▶ **What the exercise asks**: The expected answer is a single number, namely how many lines in the data below hold the word "Definition".
------
(* ================================================================== *)
(** * Accounts and enquiries *)
(* ================================================================== *)

(** An account dictionary as the segmenters build it; [None] is an absent
    key or Python's [None]. *)
Record account : Type := Account {
  account_index : option nat;
  original_html_index : option str;
  date_opened : option str;
  date_closed : option str;
  date_reported : option str;
  status : option str;
  account_type : option str;
  member_name : option str;
  sanctioned_amount : option str;
  current_balance : option str;
  overdue_amount : option str;
  dpd_history : dict str;
  deterioration_reasoning : str
}.

(** An account of the unified structure.  Its [dpd_summary] averages are
    read by none of the properties below and are left out. *)
Record unified_account : Type := Unified {
  u_account_index : option nat;
  u_original_html_index : option str;
  u_deterioration_reasoning : str;
  u_date_opened : option str;
  u_date_closed : option str;
  u_date_reported : option str;
  u_status : option str;
  u_account_type : option str;
  u_member_name : option str;
  u_sanctioned_amount : str;
  u_current_balance : str;
  u_overdue_amount : option str;
  u_default_month_number : option float;
  u_dpd_history : dict str
}.

Record enquiry : Type := Enquiry {
  date : str;
  parsed_date : option str;
  member : option str;
  purpose : option str;
  amount : option str
}.

(* ================================================================== *)
(** * Document-level default month *)
(* ================================================================== *)

(** [_calculate_dynamic_final_default_month]; [now_year] is
    [datetime.now().year], read in the calendar year of the call. *)
Definition _calculate_dynamic_final_default_month
    (now_year : Z) (accounts : list unified_account) : option float :=
  let current_year := Py.of_Z now_year in
  let previous_year := Py.of_Z (now_year - 1) in
  let '(current_year_values, fallback_values) :=
    fold_left
      (fun '(cur_vals, prev_vals) acc =>
         let dpd_history := u_dpd_history acc in
         let cur_vals' :=
           match _default_month_for_specific_year dpd_history current_year with
           | Some cur => cur_vals ++ [cur]
           | None => cur_vals
           end in
         let prev_vals' :=
           match _default_month_for_specific_year dpd_history previous_year with
           | Some prev => prev_vals ++ [prev]
           | None => prev_vals
           end in
         (cur_vals', prev_vals'))
      accounts ([], []) in
  if (5 <=? length current_year_values)%nat then
    Some (rounded_mean current_year_values)
  else
    let combined := current_year_values ++ fallback_values in
    match combined with
    | [] => None
    | _ => Some (rounded_mean combined)
    end.

(* ================================================================== *)
(** * Latest-month enquiry filter *)
(* ================================================================== *)

(** [month_data[year_month].append(enquiry)] on a [defaultdict(list)]. *)
Definition month_append (month_data : dict (list enquiry)) (year_month : str)
    (e : enquiry) : dict (list enquiry) :=
  match Dict.get month_data year_month with
  | Some group => Dict.set month_data year_month (group ++ [e])
  | None => Dict.set month_data year_month [e]
  end.

(** The key of an enquiry: [parsed_date[:7]] when the date is truthy. *)
Definition year_month (e : enquiry) : option str :=
  match parsed_date e with
  | Some d => if Py.truthy d then Some (firstn 7 d) else None
  | None => None
  end.

Definition group_by_month (all_enquiries : list enquiry) : dict (list enquiry) :=
  fold_left
    (fun month_data e =>
       match year_month e with
       | Some ym => month_append month_data ym e
       | None => month_data
       end)
    all_enquiries [].

(** [max] of a non-empty sequence of strings: the first maximal one. *)
Definition max_str (first : str) (others : list str) : str :=
  fold_left (fun best x => if Py.ltb best x then x else best) others first.

(** [_filter_latest_month_enquiries] *)
Definition _filter_latest_month_enquiries (all_enquiries : list enquiry)
  : list enquiry :=
  match all_enquiries with
  | [] => []
  | _ =>
      let month_data := group_by_month all_enquiries in
      match Dict.keys month_data with
      | [] => []
      | k :: ks =>
          let latest_month := max_str k ks in
          match Dict.get month_data latest_month with
          | Some group => group
          | None => []
          end
      end
  end.

(** The month the filter selects, when there is one. *)
Definition selected_month (all_enquiries : list enquiry) : option str :=
  match Dict.keys (group_by_month all_enquiries) with
  | [] => None
  | k :: ks => Some (max_str k ks)
  end.

(* ================================================================== *)
(** * DPD history of one account, page-text format *)
(* ================================================================== *)

(** [re.findall(r'\b(\d{2}-\d{2})\b', dpd_block)] *)
Definition MONTH_STAMP_RE : re :=
  Seq WordB
    (Seq (Grp 1 (Seq (digits_n 2) (Seq (Chr (one 45)) (digits_n 2))))
         WordB).

Definition month_stamps (s : str) : list str := findall1 MONTH_STAMP_RE s.

(** [yearly_dpd[year].append(token)], creating the list on first use. *)
Definition year_append (yearly_dpd : dict (list str)) (year token : str)
  : dict (list str) :=
  match Dict.get yearly_dpd year with
  | Some l => Dict.set yearly_dpd year (l ++ [token])
  | None => Dict.set yearly_dpd year [token]
  end.

(** The loop [for idx, month in enumerate(months[:len(tokens)])]. *)
Fixpoint pair_loop (months : list str) (idx : nat) (tokens : list str)
    (yearly_dpd : dict (list str)) : result (dict (list str)) :=
  match months with
  | [] => Ok yearly_dpd
  | month :: rest =>
      if (idx <? length tokens)%nat then
        match Py.split 45 month with
        | [mm; yy] =>
            let year := Py.lit "20" ++ yy in
            match nth_error tokens idx with
            | Some token => pair_loop rest (S idx) tokens (year_append yearly_dpd year token)
            | None => Raise IndexError
            end
        | _ => Raise (ValueError (Py.lit "unpack"))
        end
      else pair_loop rest (S idx) tokens yearly_dpd
  end.

(** [_extract_dpd_history_pdf] *)
Definition _extract_dpd_history_pdf (dpd_block : str) : result (dict str) :=
  let tokens := dpd_tokens dpd_block in
  let months := month_stamps dpd_block in
  match tokens with
  | [] => Ok []
  | _ =>
      yearly_dpd <- pair_loop (firstn (length tokens) months) 0 tokens [] ;;
      let dpd_history := map (fun '(year, dpds) => (year, Py.join (Py.lit " ") dpds)) yearly_dpd in
      match dpd_history with
      | [] => Ok [(Py.lit "UNKNOWN", Py.join (Py.lit " ") tokens)]
      | _ => Ok dpd_history
      end
  end.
------
▶ **Exercise response**: 11